В глазах другого русского писателя, который, конечно, не меньше Ф[адеева] любил и ценил русскую культуру и русскую науку – А. М. Горького, В [еселовский] был “нашим знаменитым Александром Веселовским» ‹…›”[1037].
Столь резкий тон академика, по-видимому, явился причиной того, что четыре экземпляра этого письма так и остались лежать в столе В. Ф. Шишмарева[1038].
Кроме этого письма Шишмарева, вероятно, так и не достигшего адресата, сторонники Веселовского инициировали несколько попыток апелляции к руководству страны.
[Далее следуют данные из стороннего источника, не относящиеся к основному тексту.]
Lemma poll_read_unread r cap bs r' :
  0 <= rp_offset r → 0 <= cap → ReplayPreface_poll_read r cap = Some (bs, r') →
  unread r = bs ++ unread r' ∧ len bs <= cap ∧ 0 <= rp_offset r'.
Proof.
  unfold ReplayPreface_poll_read, unread. intros H0 Hcap E.
  destruct (_ && _) eqn:Hg.
  - apply andb_true_iff in Hg as [Hlt Hne]. injection E as <- <-. cbn [rp_inner rp_offset].
    set (rem := drop _ _). pose proof (len_nonneg rem).
    assert (0 <= Z.min (len rem) cap) by lia. rewrite app_assoc. split; [|split; [|lia]].
    + f_equal. rewrite Z2Nat.inj_add, <- drop_drop by lia. by rewrite take_drop.
    + unfold len. rewrite length_take. lia.
  - apply bind_Some in E as ((bs' & inner) & Ei & [= <- <-]). cbn [rp_inner rp_offset].
    destruct (poll_read_prefix _ _ _ _ Ei) as [Hc Hl]. split; [|done].
    destruct (Z.eqb_spec cap 0) as [->|].
    + assert (bs' = []) as -> by (apply len_zero; pose proof (len_nonneg bs'); lia).
      cbn in Hc |- *. by rewrite Hc.
    + rewrite andb_true_r in Hg. apply Z.ltb_ge in Hg.
      rewrite (drop_ge transport_PREFACE) by (unfold len in Hg; lia). by rewrite Hc.
Qed.

Lemma read_session_unread caps r :
  0 <= rp_offset r → Forall (λ cap, 0 <= cap) caps →
  let '(bs, r') := read_session caps r in unread r = bs ++ unread r'.
Proof.
  revert r. induction caps as [|cap caps IH]; intros r H0 HF; cbn; [done|].
  apply Forall_cons_iff in HF as [Hcap HF].
  destruct (ReplayPreface_poll_read r cap) as [[bs r1]|] eqn:E; [|by apply IH].
  destruct (poll_read_unread _ _ _ _ H0 Hcap E) as (Hu & _ & H1).
  specialize (IH r1 H1 HF). destruct (read_session caps r1) as [bs' r'].
  by rewrite Hu, IH, app_assoc.
Qed.

Lemma classify_direct_inv s r :
  classify s = Ok (Direct r) → rp_offset r = 0 ∧ unread r = contents s.
Proof.
  unfold classify. intros ((sel & s1) & E1 & E)%bind_ok.
  apply read_exact_inv in E1 as [Hc _]; [|done]. case_bool_decide as Hp.
  - injection E as <-. split; [done|]. unfold unread. cbn. by rewrite Hc, Hp.
  - apply bind_ok in E as (? & _ & ((? & ?) & _ & E)%bind_ok).
    by apply reject_bind_ok in E as [_ (? & _ & [=])%bind_ok].
Qed.

(** A direct link is unaware of classification. Once a stream is classified
    as an ordinary YAS link, whatever sizes the session reads with, the bytes it
    has read followed by the bytes it will still read are exactly the bytes the
    stream held before classification consumed its preface. *)
Theorem direct_link_sees_whole_stream s r caps :
  classify s = Ok (Direct r) → Forall (λ cap, 0 <= cap) caps →
  let '(bs, r') := read_session caps r in contents s = bs ++ unread r'.
Proof.
  intros [H0 <-]%classify_direct_inv HF. apply read_session_unread; [lia|done].
Qed.
End Ingress.

(** ** Pairing *)

Section Pairing.
Context {T : Type}.
Implicit Types (p : Pairing T) (e : Pending T) (m : gmap Token (Pending T)) (w : T).

(** The halves of an entry, each with the offer that brought it. *)
Definition entry_offers (x : Token * Pending T) : list (Offer * T) :=
  (pair (mkOffer Main x.1 (pe_max_datagram x.2)) <$> option_list (pe_main x.2)) ++
  (pair (mkOffer SideDatagram x.1 (pe_max_datagram x.2)) <$> option_list (pe_datagram x.2)).

Definition table_offers m : list (Offer * T) := map_to_list m ≫= entry_offers.

Definition pair_offers (q : Pair T) : list (Offer * T) :=
  [(mkOffer Main (pr_token q) (pr_max_datagram q), pr_main q);
   (mkOffer SideDatagram (pr_token q) (pr_max_datagram q), pr_datagram q)].

(** Exactly one half of every pending link has arrived, and the table is bounded. *)
Definition half_open e : Prop :=
  match pe_main e, pe_datagram e with Some _, None | None, Some _ => True | _, _ => False end.
Definition Pairing_inv p : Prop :=
  Pairing_len p <= max_pending p ∧ map_Forall (λ _ e, half_open e) (pending p).

Lemma table_delete m t e :
  m !! t = Some e → table_offers m ≡ₚ entry_offers (t, e) ++ table_offers (delete t m).
Proof. intros H. unfold table_offers. by rewrite <- (map_to_list_delete m t e H). Qed.

Lemma table_insert m t e :
  m !! t = None → table_offers (<[t := e]> m) ≡ₚ entry_offers (t, e) ++ table_offers m.
Proof. intros H. unfold table_offers. by rewrite map_to_list_insert. Qed.

Lemma new_entry offer w now :
  let e := fill_slot (of_role offer) (mkPending (of_max_datagram offer) now None None) w in
  half_open e ∧ entry_offers (of_token offer, e) = [(offer, w)].
Proof. by destruct offer as [[] t mx]. Qed.

(** The other half of a half-open entry completes it. *)
Lemma complete_entry offer w e :
  half_open e → pe_max_datagram e = of_max_datagram offer → role_slot (of_role offer) e = None →
  ∃ q, fill_slot (of_role offer) e w =
         mkPending (pr_max_datagram q) (pe_inserted e) (Some (pr_main q)) (Some (pr_datagram q)) ∧
       pr_token q = of_token offer ∧
       pair_offers q ≡ₚ (offer, w) :: entry_offers (of_token offer, e).
Proof.
  destruct offer as [r t mx], e as [mx' at_ [a|] [b|]], r; cbn; try done; intros _ -> _.
  - exists (mkPair t mx a w). split_and!; [done|done|]. apply perm_swap.
  - by exists (mkPair t mx w b).
Qed.

Lemma size_delete_le m t : (size (delete t m) <= size m)%nat.
Proof. apply map_subseteq_size, delete_subseteq. Qed.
Во-первых, академик Шишмарев решил прибегнуть к помощи своего коллеги по ИМЛИ, заместителя начальника Управления пропаганды и агитации ЦК ВКП(б) А. М. Еголина – литературоведа, действительного члена АПН, редактора журнала «Знамя», члена Комитета по Сталинским премиям в области искусства и литературы, недавно избранного членом-корреспондентом Академии наук СССР. Александр Михайлович Еголин активно участвовал в исследованиях ИМЛИ в области советской литературы и был в институте на правах представителя ЦК[1039].
Именно настойчивостью Шишмарева, по всей видимости, вызвано написание Еголиным письма А. А. Жданову. О существовании этого документа упоминает Кирпотин в письме А. А. Фадееву: «Еголин, писавший письмо покойному Жданову, инспирировавший сопротивление веселовистов»[1040]. И хотя содержание письма Еголина неизвестно, по всей вероятности, оно было написано под воздействием точки зрения Шишмарева.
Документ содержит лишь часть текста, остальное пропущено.